*** Opening Dataset ***
(** Every run of [setupusb] goes one of the five ways. *)
Lemma setupusb_path (vendor product : Z) (s : machine W) :
  exists p,
    setup_path_ok p
    /\ calls (setupusb E vendor product s) = setup_calls E p
    /\ result (setupusb E vendor product s) = setup_result p.
Proof.
  destruct (setupusb E vendor product s) as [[r sf] l] eqn:Hrun.
  unfold result, calls. cbn [fst snd].
  rewrite setupusb_eq in Hrun.
  destruct (setupusb_attach E vendor product s) as [[o s1] l1] eqn:Hatt.
  apply setupusb_attach_run in Hatt.
  destruct o as [x|].
  { inversion Hrun; subst. rewrite app_nil_r.
    destruct Hatt as [-> [(r0 & Hr0 & ->) | ->]].
    - exists (Setup_no_devpath r0). repeat split; auto.
    - exists Setup_no_input. repeat split; auto. }
  destruct Hatt as (r0 & Hr0 & ->).
  destruct (negb (HAS_FEATURES (dev s1) (FEAT_RGB E))).
  - destruct (setupusb_nonrgb E s1) as [[r2 s2] l2] eqn:Hn.
    apply setupusb_nonrgb_calls in Hn. destruct Hn as (k95 & -> & ->).
    inversion Hrun; subst. exists (Setup_nonrgb r0 k95). repeat split; auto.
  - destruct (setupusb_queue_run E s1) as (q' & w' & Hq). rewrite Hq in Hrun.
    destruct (setupusb_firmware E _) as [[r3 s3] l3] eqn:Hfw.
    apply setupusb_firmware_calls in Hfw.
    inversion Hrun; subst.
    destruct Hfw as [[-> ->] | (res & ser & found & k95 & x & -> & ->)].
    + exists (Setup_update r0). repeat split; auto.
    + exists (Setup_restore r0 res ser found k95 x). repeat split; auto.
Qed.

Lemma count_malloc_calls (f : event -> bool) :
  count_calls f (malloc_calls E) =
    if f (Ev_malloc (MSG_SIZE E)) then Z.to_nat (QUEUE_LEN E) else 0%nat.
Proof.
  assert (H : forall l : list nat,
    count_calls f (map (fun _ => Ev_malloc (MSG_SIZE E)) l) =
      if f (Ev_malloc (MSG_SIZE E)) then length l else 0%nat).
  { unfold count_calls. induction l as [|q l IH]; simpl.
    - destruct (f _); reflexivity.
    - destruct (f (Ev_malloc (MSG_SIZE E))); simpl; [rewrite IH|]; auto. }
  unfold malloc_calls. rewrite H, length_seq. reflexivity.
Qed.

Lemma filter_malloc_calls (f : event -> bool) :
  f (Ev_malloc (MSG_SIZE E)) = false -> List.filter f (malloc_calls E) = [].
Proof.
  intros Hf. unfold malloc_calls.
  induction (seq 0 (Z.to_nat (QUEUE_LEN E))) as [|q l IH]; simpl;
    [reflexivity | rewrite Hf; exact IH].
Qed.

End Setup_paths.

(** Reduce a count or a filter over the calls of a way through [setupusb]. *)
Ltac path_calls :=
  unfold setup_calls, attach_calls, k95_calls;
  repeat rewrite ?count_calls_app, ?List.filter_app, ?count_malloc_calls,
    ?filter_malloc_calls by reflexivity;
  unfold count_calls; cbn [List.filter length app is_unwind is_lock
    is_mutex_init is_malloc is_getfwversion is_hwloadprofile is_findstore
    is_reinit_failure is_unlock is_mutex_destroy is_free is_rmdevpath].
Lemma sqlite3_get_cafe_by_name_table nt fault (db : table) (name : string) :
  (Sqlite3.get_cafe_by_name nt fault db name).2 = db.
Proof.
  unfold Sqlite3.get_cafe_by_name.
  pose proof (query_db_table nt fault db SELECT_by_name [JStr name] true) as H.
  destruct (Sqlite3.query_db nt fault db SELECT_by_name [JStr name] true)
    as [[[cafe|]|e] db']; exact H.
Qed.

Lemma query_all_table nt fault (db : table) :
  (SqlAlchemy.query_all nt fault db).2 = db.
Proof.
  unfold SqlAlchemy.query_all.
  destruct (sqlite3_connect fault db) as [conn|e] eqn:Hc; [|reflexivity].
  apply sqlite3_connect_Return in Hc as [Hd _].
  destruct (execute nt conn SELECT_all []) as [[rows conn']|e] eqn:He; [|exact Hd].
  apply execute_disk in He. cbn. unfold close. congruence.
Qed.

Lemma query_filter_by_name_first_table nt fault (db : table) (name : string) :
  (SqlAlchemy.query_filter_by_name_first nt fault db name).2 = db.
Proof.
  unfold SqlAlchemy.query_filter_by_name_first.
  destruct (sqlite3_connect fault db) as [conn|e] eqn:Hc; [|reflexivity].
  apply sqlite3_connect_Return in Hc as [Hd _].
  destruct (execute nt conn SELECT_by_name [JStr name]) as [[rows conn']|e] eqn:He;
    [|exact Hd].
  apply execute_disk in He. cbn. unfold close. congruence.
Qed.

Lemma sqlalchemy_get_cafes_table nt fault (db : table) :
  (SqlAlchemy.get_cafes nt fault db).2 = db.
Proof.
  unfold SqlAlchemy.get_cafes. pose proof (query_all_table nt fault db) as H.
  destruct (SqlAlchemy.query_all nt fault db) as [[cafes|e] db']; exact H.
Qed.

Lemma sqlalchemy_get_cafe_by_name_table nt fault (db : table) (name : string) :
  (SqlAlchemy.get_cafe_by_name nt fault db name).2 = db.
Proof.
  unfold SqlAlchemy.get_cafe_by_name.
  pose proof (query_filter_by_name_first_table nt fault db name) as H.
  destruct (SqlAlchemy.query_filter_by_name_first nt fault db name)
    as [[[cafe|]|e] db']; exact H.
Qed.

Lemma sqlite3_add_cafe_table nt fault (db : table) (body : json) :
  (Sqlite3.add_cafe nt fault db body).2 = db \/
  exists r, text_columns r /\
            insert_row r db = Return (Sqlite3.add_cafe nt fault db body).2.
Proof.
  unfold Sqlite3.add_cafe.
  destruct (py_all_in required_keys body) as [[|]|e]; [|left; reflexivity..].
  destruct (Sqlite3.add_cafe_try nt fault db body) as [db'|e] eqn:Ht.
  - right. exact (sqlite3_add_cafe_try_Return _ _ _ _ _ Ht).
  - left. destruct (is_IntegrityError e); reflexivity.
Qed.

Lemma sqlalchemy_add_cafe_table nt str_exc fault (db : table) (body : json) :
  (SqlAlchemy.add_cafe nt str_exc fault db body).2 = db \/
  exists r, text_columns r /\
            insert_row r db = Return (SqlAlchemy.add_cafe nt str_exc fault db body).2.
Proof.
  unfold SqlAlchemy.add_cafe.
  destruct (py_all_in required_keys body) as [[|]|e]; [|left; reflexivity..].
  destruct (SqlAlchemy.Cafe_init body) as [new_cafe|e]; [|left; reflexivity].
  destruct (SqlAlchemy.session_add_commit nt fault db new_cafe) as [db'|e] eqn:Ht.
  - right. exact (session_add_commit_Return _ _ _ _ _ Ht).
  - left. reflexivity.
Qed.

(** A request leaves the table as it is or appends one row that passed the
    constraint checks. *)
Lemma serve_table nt str_exc (s : service) fault (db : table) (req : request) :
  (serve nt str_exc s fault db req).2 = db \/
  exists r, text_columns r /\
            insert_row r db = Return (serve nt str_exc s fault db req).2.
Proof.
  destruct s, req; cbn [serve];
    auto using sqlite3_get_cafes_table, sqlite3_get_cafe_by_name_table,
      sqlalchemy_get_cafes_table, sqlalchemy_get_cafe_by_name_table,
      sqlite3_add_cafe_table, sqlalchemy_add_cafe_table.
Qed.

(** ** Invariants of the table *)

Lemma insert_row_names_distinct (r : Row.t) (rows rows' : table) :
  insert_row r rows = Return rows' -> names_distinct rows -> names_distinct rows'.
Proof.
  intros H Hnd. apply insert_row_Return in H as (-> & Hnull & Hfresh).
  apply null_column_None in Hnull as [Hname _].
  unfold names_distinct in *. rewrite fmap_app. cbn.
  apply NoDup_app. split; [exact Hnd|]. split; [|apply NoDup_singleton].
  intros v Hv Hv'. apply list_elem_of_singleton in Hv'. subst v.
  apply list_elem_of_fmap in Hv as (r' & Heq & Hr').
  specialize (Hfresh r' Hr'). rewrite <- Heq in Hfresh.
  unfold sql_eq in Hfresh.
  destruct (Row.name r) eqn:E; [congruence| |];
    rewrite bool_decide_eq_false in Hfresh; congruence.
Qed.

Lemma insert_row_well_stored (r : Row.t) (rows rows' : table) :
  text_columns r -> insert_row r rows = Return rows' ->
  Forall well_stored rows -> Forall well_stored rows'.
Proof.
  intros Ht H Hws. apply insert_row_Return in H as (-> & Hnull & _).
  apply Forall_app. split; [exact Hws|].
  apply Forall_singleton. split; [apply null_column_None, Hnull | exact Ht].
Qed.

Lemma serve_names_distinct nt str_exc s fault (db : table) (req : request) :
  names_distinct db -> names_distinct (serve nt str_exc s fault db req).2.
Proof.
  intros Hnd.
  destruct (serve_table nt str_exc s fault db req) as [-> | (r & _ & Hr)];
    [exact Hnd | exact (insert_row_names_distinct _ _ _ Hr Hnd)].
Qed.

Lemma serve_well_stored nt str_exc s fault (db : table) (req : request) :
  Forall well_stored db -> Forall well_stored (serve nt str_exc s fault db req).2.
Proof.
  intros Hws.
  destruct (serve_table nt str_exc s fault db req) as [-> | (r & Ht & Hr)];
    [exact Hws | exact (insert_row_well_stored _ _ _ Ht Hr Hws)].
Qed.

Lemma reachable_names_distinct nt str_exc (db0 db : table) :
  names_distinct db0 -> reachable nt str_exc db0 db -> names_distinct db.
Proof. intros H0 Hr. induction Hr; auto using serve_names_distinct. Qed.

Lemma reachable_well_stored nt str_exc (db0 db : table) :
  Forall well_stored db0 -> reachable nt str_exc db0 db -> Forall well_stored db.
Proof. intros H0 Hr. induction Hr; auto using serve_well_stored. Qed.

(** ** The create operation on a dictionary *)

Lemma subscript_present (m : gmap string json) (k : string) :
  is_Some (m !! k) -> subscript (JObj m) k = Return (field m k).
Proof. intros [v Hv]. unfold subscript, field. rewrite Hv. reflexivity. Qed.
*** Closing Dataset ***
→ Task description
Extract the first line above and each line after it up to and including the one with "apply setupusb_nonrgb_calls in", please, exactly and with nothing else.

→ Response for this exercise
(** Every run of [setupusb] goes one of the five ways. *)
Lemma setupusb_path (vendor product : Z) (s : machine W) :
  exists p,
    setup_path_ok p
    /\ calls (setupusb E vendor product s) = setup_calls E p
    /\ result (setupusb E vendor product s) = setup_result p.
Proof.
  destruct (setupusb E vendor product s) as [[r sf] l] eqn:Hrun.
  unfold result, calls. cbn [fst snd].
  rewrite setupusb_eq in Hrun.
  destruct (setupusb_attach E vendor product s) as [[o s1] l1] eqn:Hatt.
  apply setupusb_attach_run in Hatt.
  destruct o as [x|].
  { inversion Hrun; subst. rewrite app_nil_r.
    destruct Hatt as [-> [(r0 & Hr0 & ->) | ->]].
    - exists (Setup_no_devpath r0). repeat split; auto.
    - exists Setup_no_input. repeat split; auto. }
  destruct Hatt as (r0 & Hr0 & ->).
  destruct (negb (HAS_FEATURES (dev s1) (FEAT_RGB E))).
  - destruct (setupusb_nonrgb E s1) as [[r2 s2] l2] eqn:Hn.
    apply setupusb_nonrgb_calls in Hn. destruct Hn as (k95 & -> & ->).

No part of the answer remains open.